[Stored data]
.....

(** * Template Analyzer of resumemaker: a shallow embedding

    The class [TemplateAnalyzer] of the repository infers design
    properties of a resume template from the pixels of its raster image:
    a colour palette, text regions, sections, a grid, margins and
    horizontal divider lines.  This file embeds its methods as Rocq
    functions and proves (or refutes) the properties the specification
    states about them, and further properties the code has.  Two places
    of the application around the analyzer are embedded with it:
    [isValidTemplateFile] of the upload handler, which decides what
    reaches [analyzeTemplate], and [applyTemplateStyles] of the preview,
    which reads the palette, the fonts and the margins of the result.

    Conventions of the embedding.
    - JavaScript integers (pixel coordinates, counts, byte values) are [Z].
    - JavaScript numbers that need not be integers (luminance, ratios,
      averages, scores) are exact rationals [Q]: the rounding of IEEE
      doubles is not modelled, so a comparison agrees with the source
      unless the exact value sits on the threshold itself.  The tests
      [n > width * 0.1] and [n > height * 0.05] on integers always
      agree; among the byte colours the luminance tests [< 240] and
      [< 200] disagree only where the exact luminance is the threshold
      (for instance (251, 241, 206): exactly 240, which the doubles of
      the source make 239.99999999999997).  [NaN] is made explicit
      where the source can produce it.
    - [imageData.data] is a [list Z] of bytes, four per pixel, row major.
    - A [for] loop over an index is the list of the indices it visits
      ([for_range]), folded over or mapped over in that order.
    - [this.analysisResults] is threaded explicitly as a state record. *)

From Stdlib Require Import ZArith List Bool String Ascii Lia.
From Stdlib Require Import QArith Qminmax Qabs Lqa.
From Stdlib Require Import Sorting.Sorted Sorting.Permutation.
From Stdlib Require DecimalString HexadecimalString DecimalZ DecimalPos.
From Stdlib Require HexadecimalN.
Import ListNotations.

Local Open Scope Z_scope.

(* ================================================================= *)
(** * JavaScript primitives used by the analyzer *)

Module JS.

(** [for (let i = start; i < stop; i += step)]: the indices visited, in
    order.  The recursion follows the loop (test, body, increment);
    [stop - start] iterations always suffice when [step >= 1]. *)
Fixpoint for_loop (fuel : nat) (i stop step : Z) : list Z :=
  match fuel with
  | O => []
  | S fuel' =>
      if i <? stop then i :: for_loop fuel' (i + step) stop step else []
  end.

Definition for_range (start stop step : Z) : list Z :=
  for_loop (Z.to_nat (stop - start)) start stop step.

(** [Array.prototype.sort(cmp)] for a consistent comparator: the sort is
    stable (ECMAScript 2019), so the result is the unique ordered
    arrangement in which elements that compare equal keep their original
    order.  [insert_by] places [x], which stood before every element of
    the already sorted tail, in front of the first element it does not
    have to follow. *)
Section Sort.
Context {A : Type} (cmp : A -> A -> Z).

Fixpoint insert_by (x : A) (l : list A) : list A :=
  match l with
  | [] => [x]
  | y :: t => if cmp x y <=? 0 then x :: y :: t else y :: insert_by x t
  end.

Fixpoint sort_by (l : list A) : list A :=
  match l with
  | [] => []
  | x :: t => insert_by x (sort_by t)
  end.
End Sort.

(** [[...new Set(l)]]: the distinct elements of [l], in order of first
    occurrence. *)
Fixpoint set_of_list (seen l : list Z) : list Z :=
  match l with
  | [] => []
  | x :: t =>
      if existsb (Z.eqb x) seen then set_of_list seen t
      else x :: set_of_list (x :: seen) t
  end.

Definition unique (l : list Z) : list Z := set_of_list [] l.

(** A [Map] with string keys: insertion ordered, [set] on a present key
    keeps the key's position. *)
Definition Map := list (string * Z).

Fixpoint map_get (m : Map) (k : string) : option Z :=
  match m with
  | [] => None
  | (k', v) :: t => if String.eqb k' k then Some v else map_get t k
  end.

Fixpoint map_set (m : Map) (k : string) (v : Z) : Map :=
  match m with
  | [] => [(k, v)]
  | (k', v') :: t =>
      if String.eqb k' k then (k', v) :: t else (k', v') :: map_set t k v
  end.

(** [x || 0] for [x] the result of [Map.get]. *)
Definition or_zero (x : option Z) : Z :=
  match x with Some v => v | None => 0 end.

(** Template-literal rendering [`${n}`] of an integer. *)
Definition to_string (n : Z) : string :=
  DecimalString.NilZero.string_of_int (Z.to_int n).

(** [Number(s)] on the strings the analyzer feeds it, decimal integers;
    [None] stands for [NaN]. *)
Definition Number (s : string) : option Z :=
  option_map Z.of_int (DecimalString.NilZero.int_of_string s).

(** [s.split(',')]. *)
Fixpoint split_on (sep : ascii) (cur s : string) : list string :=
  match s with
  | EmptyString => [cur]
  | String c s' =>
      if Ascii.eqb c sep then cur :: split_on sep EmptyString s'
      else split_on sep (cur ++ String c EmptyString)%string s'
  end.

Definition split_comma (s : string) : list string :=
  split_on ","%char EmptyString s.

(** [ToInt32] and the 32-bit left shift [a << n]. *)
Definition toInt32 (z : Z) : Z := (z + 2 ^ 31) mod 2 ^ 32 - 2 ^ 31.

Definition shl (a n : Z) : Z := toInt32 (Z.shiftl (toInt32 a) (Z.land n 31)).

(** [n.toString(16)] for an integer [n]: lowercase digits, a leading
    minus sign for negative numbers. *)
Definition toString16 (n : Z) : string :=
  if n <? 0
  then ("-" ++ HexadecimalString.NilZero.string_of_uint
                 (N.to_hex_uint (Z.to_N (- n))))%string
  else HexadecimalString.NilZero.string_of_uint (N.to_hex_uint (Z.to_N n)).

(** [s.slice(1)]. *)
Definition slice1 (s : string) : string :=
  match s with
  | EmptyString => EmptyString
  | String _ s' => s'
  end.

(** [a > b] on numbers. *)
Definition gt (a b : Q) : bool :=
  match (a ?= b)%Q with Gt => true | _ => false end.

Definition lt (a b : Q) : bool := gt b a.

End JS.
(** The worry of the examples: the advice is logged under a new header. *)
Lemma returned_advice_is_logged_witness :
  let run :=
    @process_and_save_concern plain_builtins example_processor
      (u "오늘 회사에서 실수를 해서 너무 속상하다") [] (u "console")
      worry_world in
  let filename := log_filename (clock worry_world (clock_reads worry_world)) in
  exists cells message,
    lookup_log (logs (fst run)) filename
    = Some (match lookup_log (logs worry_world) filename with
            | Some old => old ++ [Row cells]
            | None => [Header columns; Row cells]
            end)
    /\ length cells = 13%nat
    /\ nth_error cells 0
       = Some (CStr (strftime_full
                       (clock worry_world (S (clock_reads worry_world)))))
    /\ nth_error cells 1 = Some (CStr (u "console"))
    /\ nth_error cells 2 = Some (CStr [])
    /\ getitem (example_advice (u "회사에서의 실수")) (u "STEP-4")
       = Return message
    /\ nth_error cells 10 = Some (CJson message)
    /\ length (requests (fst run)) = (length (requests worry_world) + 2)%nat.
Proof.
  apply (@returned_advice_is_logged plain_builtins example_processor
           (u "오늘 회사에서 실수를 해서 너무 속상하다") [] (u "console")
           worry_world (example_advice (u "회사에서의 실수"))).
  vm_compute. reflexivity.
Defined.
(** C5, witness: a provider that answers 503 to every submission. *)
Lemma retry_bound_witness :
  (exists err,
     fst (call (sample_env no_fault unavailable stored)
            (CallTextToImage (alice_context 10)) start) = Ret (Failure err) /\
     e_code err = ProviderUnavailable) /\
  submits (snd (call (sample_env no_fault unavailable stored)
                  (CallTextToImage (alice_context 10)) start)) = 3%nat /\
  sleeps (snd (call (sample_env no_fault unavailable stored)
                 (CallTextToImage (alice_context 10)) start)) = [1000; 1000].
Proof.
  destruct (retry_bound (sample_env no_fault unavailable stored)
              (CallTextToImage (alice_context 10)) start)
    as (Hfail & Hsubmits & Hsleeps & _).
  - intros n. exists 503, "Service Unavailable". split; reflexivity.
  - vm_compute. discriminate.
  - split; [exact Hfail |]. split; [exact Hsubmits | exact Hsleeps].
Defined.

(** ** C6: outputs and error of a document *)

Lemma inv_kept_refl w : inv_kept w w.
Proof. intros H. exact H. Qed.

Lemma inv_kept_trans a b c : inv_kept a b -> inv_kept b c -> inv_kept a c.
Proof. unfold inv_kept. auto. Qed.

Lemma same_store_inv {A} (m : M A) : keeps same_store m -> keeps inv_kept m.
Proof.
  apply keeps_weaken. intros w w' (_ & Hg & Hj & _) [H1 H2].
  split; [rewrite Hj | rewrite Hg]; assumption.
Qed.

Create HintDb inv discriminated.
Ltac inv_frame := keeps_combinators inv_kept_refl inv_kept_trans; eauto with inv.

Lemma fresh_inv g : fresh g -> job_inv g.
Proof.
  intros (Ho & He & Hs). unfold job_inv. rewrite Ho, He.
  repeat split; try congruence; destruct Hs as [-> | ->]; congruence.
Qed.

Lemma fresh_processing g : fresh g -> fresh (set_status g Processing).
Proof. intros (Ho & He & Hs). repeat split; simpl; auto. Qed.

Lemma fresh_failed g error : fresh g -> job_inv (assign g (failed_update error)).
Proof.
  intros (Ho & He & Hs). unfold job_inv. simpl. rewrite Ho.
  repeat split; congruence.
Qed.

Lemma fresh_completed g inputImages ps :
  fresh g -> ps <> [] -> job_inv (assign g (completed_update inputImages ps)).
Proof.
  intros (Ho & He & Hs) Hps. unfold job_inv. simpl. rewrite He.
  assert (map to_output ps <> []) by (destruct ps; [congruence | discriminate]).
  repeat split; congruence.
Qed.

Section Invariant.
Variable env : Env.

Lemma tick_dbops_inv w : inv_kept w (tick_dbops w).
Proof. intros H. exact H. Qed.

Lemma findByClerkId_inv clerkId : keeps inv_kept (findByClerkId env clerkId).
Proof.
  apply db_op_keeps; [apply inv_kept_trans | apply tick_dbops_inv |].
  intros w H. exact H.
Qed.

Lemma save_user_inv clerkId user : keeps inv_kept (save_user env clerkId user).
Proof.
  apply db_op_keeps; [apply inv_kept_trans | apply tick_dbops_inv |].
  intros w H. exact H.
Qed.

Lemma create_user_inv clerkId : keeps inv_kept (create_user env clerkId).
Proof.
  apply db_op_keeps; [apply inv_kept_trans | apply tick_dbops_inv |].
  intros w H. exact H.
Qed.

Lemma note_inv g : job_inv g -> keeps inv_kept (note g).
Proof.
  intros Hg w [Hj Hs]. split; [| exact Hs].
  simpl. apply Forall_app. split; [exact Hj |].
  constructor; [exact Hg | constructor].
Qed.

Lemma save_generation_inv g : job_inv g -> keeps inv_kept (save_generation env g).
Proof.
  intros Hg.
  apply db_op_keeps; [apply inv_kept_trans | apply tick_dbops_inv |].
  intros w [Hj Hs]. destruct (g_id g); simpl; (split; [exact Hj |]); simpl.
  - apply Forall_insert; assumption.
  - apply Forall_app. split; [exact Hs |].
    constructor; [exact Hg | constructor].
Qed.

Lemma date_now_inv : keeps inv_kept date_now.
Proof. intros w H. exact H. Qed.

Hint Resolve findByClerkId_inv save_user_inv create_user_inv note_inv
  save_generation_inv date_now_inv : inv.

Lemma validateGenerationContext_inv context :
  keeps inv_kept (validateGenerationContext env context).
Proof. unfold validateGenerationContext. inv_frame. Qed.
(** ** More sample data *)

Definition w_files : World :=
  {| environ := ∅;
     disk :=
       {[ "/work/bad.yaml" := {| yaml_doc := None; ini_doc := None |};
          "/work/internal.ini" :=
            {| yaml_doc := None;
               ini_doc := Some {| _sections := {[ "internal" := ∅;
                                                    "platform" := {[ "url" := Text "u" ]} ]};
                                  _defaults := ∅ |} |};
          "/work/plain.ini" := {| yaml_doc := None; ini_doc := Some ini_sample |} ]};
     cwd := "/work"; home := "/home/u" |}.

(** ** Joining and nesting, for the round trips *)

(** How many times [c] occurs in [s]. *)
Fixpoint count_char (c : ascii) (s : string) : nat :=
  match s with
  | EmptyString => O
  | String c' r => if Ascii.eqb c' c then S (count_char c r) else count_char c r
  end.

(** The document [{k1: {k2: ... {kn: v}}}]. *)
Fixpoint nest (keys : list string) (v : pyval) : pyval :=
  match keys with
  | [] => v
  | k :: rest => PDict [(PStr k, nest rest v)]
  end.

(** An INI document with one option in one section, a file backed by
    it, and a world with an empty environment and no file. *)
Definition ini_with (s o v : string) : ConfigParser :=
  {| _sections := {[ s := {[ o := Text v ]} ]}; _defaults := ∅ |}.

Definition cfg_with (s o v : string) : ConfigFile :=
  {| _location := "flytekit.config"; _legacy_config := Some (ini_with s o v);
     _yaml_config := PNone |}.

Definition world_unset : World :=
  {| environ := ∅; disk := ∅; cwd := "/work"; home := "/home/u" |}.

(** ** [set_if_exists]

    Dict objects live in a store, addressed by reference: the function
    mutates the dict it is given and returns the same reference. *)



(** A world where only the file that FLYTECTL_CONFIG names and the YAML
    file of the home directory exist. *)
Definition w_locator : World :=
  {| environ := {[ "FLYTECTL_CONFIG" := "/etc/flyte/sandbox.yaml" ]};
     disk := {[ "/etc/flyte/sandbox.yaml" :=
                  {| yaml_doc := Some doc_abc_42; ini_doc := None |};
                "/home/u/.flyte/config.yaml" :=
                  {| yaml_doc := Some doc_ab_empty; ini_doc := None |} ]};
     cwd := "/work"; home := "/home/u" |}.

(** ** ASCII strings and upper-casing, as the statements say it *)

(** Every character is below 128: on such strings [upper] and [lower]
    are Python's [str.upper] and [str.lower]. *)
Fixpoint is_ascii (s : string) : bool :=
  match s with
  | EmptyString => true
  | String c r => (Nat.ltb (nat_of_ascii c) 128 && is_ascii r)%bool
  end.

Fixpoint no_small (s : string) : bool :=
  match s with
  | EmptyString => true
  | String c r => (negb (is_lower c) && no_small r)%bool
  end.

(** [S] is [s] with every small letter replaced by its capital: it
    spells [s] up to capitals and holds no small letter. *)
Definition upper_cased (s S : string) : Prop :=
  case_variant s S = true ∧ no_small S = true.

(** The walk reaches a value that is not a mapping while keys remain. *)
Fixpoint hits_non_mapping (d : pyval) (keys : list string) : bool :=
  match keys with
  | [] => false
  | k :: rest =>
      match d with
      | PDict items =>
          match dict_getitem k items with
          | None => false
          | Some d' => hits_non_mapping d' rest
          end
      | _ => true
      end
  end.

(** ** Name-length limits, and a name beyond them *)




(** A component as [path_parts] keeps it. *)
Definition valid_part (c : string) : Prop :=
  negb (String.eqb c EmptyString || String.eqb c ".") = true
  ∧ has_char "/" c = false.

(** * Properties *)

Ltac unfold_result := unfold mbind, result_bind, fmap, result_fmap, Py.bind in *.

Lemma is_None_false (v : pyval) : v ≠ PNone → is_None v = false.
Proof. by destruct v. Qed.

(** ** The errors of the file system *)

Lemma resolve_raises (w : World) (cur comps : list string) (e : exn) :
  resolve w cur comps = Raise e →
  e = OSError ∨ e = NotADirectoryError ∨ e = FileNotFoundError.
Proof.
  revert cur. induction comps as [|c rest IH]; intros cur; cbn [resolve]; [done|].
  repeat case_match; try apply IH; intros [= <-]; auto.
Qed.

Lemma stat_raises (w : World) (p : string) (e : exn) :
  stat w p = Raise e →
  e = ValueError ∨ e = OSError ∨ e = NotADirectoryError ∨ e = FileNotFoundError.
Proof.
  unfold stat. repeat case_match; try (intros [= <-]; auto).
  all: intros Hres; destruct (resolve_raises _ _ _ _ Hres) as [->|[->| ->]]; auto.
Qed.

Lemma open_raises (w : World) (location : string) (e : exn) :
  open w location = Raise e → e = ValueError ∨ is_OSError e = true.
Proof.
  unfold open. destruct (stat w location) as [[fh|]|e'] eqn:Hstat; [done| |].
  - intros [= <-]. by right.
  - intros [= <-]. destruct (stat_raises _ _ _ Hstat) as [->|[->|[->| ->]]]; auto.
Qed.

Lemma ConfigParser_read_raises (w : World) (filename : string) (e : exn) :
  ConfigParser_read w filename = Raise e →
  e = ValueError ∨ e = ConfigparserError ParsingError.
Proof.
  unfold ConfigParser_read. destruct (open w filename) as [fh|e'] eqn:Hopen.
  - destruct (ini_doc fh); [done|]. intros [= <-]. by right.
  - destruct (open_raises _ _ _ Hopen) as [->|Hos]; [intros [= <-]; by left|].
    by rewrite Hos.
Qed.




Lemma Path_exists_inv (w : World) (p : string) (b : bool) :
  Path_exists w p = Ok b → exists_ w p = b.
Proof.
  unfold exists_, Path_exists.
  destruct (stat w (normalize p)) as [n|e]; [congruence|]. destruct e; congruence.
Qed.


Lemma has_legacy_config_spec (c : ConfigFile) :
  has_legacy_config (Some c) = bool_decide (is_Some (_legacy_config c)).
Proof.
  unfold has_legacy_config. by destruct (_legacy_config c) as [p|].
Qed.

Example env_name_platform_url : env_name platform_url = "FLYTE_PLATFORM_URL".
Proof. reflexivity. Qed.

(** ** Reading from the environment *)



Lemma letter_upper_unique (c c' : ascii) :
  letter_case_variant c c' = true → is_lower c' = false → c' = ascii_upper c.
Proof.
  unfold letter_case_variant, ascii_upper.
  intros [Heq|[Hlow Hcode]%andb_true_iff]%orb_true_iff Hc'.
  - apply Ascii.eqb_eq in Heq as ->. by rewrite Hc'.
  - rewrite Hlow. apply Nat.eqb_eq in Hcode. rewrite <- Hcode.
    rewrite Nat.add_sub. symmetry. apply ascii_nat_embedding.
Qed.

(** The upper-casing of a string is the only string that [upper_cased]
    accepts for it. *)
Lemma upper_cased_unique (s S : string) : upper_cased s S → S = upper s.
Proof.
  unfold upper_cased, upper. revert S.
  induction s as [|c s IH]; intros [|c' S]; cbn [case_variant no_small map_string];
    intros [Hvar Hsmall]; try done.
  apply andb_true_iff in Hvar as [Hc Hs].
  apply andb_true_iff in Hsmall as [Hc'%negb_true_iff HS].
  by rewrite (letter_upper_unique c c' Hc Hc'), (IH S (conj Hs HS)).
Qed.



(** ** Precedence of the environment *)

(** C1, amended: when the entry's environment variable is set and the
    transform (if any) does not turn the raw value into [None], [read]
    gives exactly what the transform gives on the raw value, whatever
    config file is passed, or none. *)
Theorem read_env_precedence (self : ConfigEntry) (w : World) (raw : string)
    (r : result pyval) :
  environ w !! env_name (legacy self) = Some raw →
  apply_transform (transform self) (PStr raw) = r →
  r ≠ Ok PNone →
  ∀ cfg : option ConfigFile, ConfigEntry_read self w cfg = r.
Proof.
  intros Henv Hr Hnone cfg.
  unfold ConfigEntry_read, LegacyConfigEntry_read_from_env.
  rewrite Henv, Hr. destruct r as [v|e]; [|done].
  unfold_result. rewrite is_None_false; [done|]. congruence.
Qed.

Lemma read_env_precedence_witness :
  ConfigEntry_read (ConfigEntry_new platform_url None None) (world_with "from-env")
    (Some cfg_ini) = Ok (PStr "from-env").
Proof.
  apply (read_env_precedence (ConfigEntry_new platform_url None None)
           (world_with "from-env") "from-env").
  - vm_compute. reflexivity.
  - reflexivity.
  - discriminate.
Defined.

.....

_What you are asked to do_. Set down precisely the lines above between the line holding "horizontal divider lines." and the line holding "doubles is not", inclusive, and nothing beyond them.

_Task output_.
    horizontal divider lines.  This file embeds its methods as Rocq
    functions and proves (or refutes) the properties the specification
    states about them, and further properties the code has.  Two places
    of the application around the analyzer are embedded with it:
    [isValidTemplateFile] of the upload handler, which decides what
    reaches [analyzeTemplate], and [applyTemplateStyles] of the preview,
    which reads the palette, the fonts and the margins of the result.

    Conventions of the embedding.
    - JavaScript integers (pixel coordinates, counts, byte values) are [Z].
    - JavaScript numbers that need not be integers (luminance, ratios,
      averages, scores) are exact rationals [Q]: the rounding of IEEE
      doubles is not modelled, so a comparison agrees with the source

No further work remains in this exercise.